What we must remember, if you feel you are being treated in that way, the people who doing it are certainly not intending to patronize you. It does come from a place of genuine concern and love. The best way to solve this problem is to try your best to communicate with that person and tell them exactly how you feel.
The Memory Of The Old You
One of the things I would also consider a contributing factor to the change in the way you are treated is the inevitable change within you that comes with a brain injury. Before a brain injury, we were living normal lives, going to work, going to school and socializing with friends in our spare time. The people we have engaged with while we have been doing all of these everyday things have created an image, an expectation of who we are and how we should behave.
As a result of the brain injury we suffered, our ability to do certain things, to behave in a certain way, essentially our ability to live up to the expectation we have created in our previous life as a fully abled person has been removed.
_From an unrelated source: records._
(** X16.  Without an API key [generateImage] throws before it looks at
    the cache and posts nothing; a call that throws leaves the cache as
    it was; a request is posted exactly when the key is set and the cache
    has no entry for the request; the cache changes only by the entry of
    a fulfilled request. *)
Theorem generateImage_cache_discipline apiKey request reply imageCache :
  let result := generateImage apiKey request reply imageCache in
  let outcome := fst (fst result) in
  let imageCache' := snd (fst result) in
  let posted := snd result in
  (Nano.hasKey apiKey = false ->
   outcome = Throws KeyNotSet /\ posted = None) /\
  (forall error, outcome = Throws error -> imageCache' = imageCache) /\
  (posted = None <->
   Nano.hasKey apiKey = false \/ is_Some (imageCache !! cacheKey request)) /\
  (imageCache' = imageCache \/
   exists p, reply = Fulfilled (Some p) /\
     imageCache !! cacheKey request = None /\
     imageCache' = <[cacheKey request := imageUrlOf p]> imageCache /\
     outcome = Returns (imageUrlOf p) (revisedPrompt p) false).
Proof.
  cbv zeta. unfold generateImage.
  destruct (Nano.hasKey apiKey); cbn [negb fst snd].
  - destruct (imageCache !! cacheKey request) as [cachedUrl|] eqn:Hc;
      cbn [fst snd].
    + split; [discriminate|]. split; [discriminate|]. split; [|tauto].
      split; [intros _; right; eauto | reflexivity].
    + destruct reply as [[p|]|apiMessage message]; cbn [fst snd];
        (split; [discriminate|]);
        (split; [try discriminate; reflexivity|]);
        (split;
         [split; [discriminate | intros [H | [x H]]; discriminate]|]).
      * right. exists p. repeat split.
      * left. reflexivity.
      * left. reflexivity.
  - split; [tauto|]. split; [reflexivity|]. split; [tauto|]. tauto.
Qed.

Lemma last_differs (p1 p2 t1 t2 : jsstring) a b :
  a <> b -> p1 ++ t1 ++ [a] <> p2 ++ t2 ++ [b].
Proof.
  intros Hab H. rewrite !app_assoc in H. apply app_inj_tail in H. tauto.
Qed.

Lemma ratioText_last r1 r2 (p1 p2 : jsstring) :
  p1 ++ [0x2D] ++ ratioText r1 = p2 ++ [0x2D] ++ ratioText r2 ->
  p1 = p2 /\ r1 = r2.
Proof.
  intros H.
  destruct r1, r2;
    try (split; [eapply app_inv_tail; exact H | reflexivity]); exfalso.
  - exact (last_differs p1 p2 [45; 49; 58] [45; 49; 54; 58] 49 57
             ltac:(discriminate) H).
  - exact (last_differs p1 p2 [45; 49; 58] [45; 57; 58; 49] 49 54
             ltac:(discriminate) H).
  - exact (last_differs p1 p2 [45; 49; 54; 58] [45; 49; 58] 57 49
             ltac:(discriminate) H).
  - exact (last_differs p1 p2 [45; 49; 54; 58] [45; 57; 58; 49] 57 54
             ltac:(discriminate) H).
  - exact (last_differs p1 p2 [45; 57; 58; 49] [45; 49; 58] 54 49
             ltac:(discriminate) H).
  - exact (last_differs p1 p2 [45; 57; 58; 49] [45; 49; 54; 58] 54 57
             ltac:(discriminate) H).
Qed.

(** X17.  Two requests share a cache key exactly when they have the same
    prompt and the same aspect ratio, an omitted ratio counting as 1:1;
    a hyphen in the prompt cannot make two requests collide. *)
Theorem cacheKey_injective request1 request2 :
  cacheKey request1 = cacheKey request2 <->
  prompt request1 = prompt request2 /\
  effectiveRatio request1 = effectiveRatio request2.
Proof.
  unfold cacheKey. split.
  - apply ratioText_last.
  - intros [-> ->]. reflexivity.
Qed.

Lemma splitOn_no_sep sep text :
  ~ In sep text -> splitOn sep text = [text].
Proof.
  induction text as [|c rest IH]; cbn [splitOn In]; [reflexivity|].
  intros Hn. destruct (Z.eqb_spec c sep); [tauto|].
  rewrite IH by tauto. reflexivity.
Qed.

Lemma splitOn_app sep pre post :
  ~ In sep pre -> splitOn sep (pre ++ sep :: post) = pre :: splitOn sep post.
Proof.
  induction pre as [|c rest IH]; cbn [app splitOn In]; intros Hn.
  - rewrite Z.eqb_refl. reflexivity.
  - destruct (Z.eqb_spec c sep); [tauto|].
    rewrite IH by tauto. reflexivity.
Qed.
This change unfortunately makes people extremely uncomfortable, nervous and highlights their insecurities and lack of knowledge.
These people are aware of our situation, they remember the person that they had known previously and they also know that this person will have undergone a change in the way that they act and the way that they function. Most ordinary people actually, aside from the severity of the situation regarding an ABI, know very little about brain injuries and what suffering a brain injury actually means. Because of the severity that associated with ABI’s, people feel that they need to treat patients differently after the injury than they did before it because they are now different people.
In reality, what brain injury patients need is for people to acknowledge that they have suffered a life-changing trauma and for people to just be a little more patient with them and to accept that they are facing challenges every single day that they have never faced before. What we do not need is to be patronized, belittled or defined by our injury. What we want is to be treated in the same way we have been previously, for who we are as people.
Communication Between Parties
I can only say that after your injury, if you feeling patronized, treated like a child or undermined, the only way to address those issues is to calmly and carefully talk to and communicate your feelings with the people you feel are treating you this way. I can honestly say that if you get your point across to them in a way that they understand and that they can relate to, the vast majority of people will do their best to adjust their behaviour and think a little more carefully about what they are saying and how their words can be interpreted.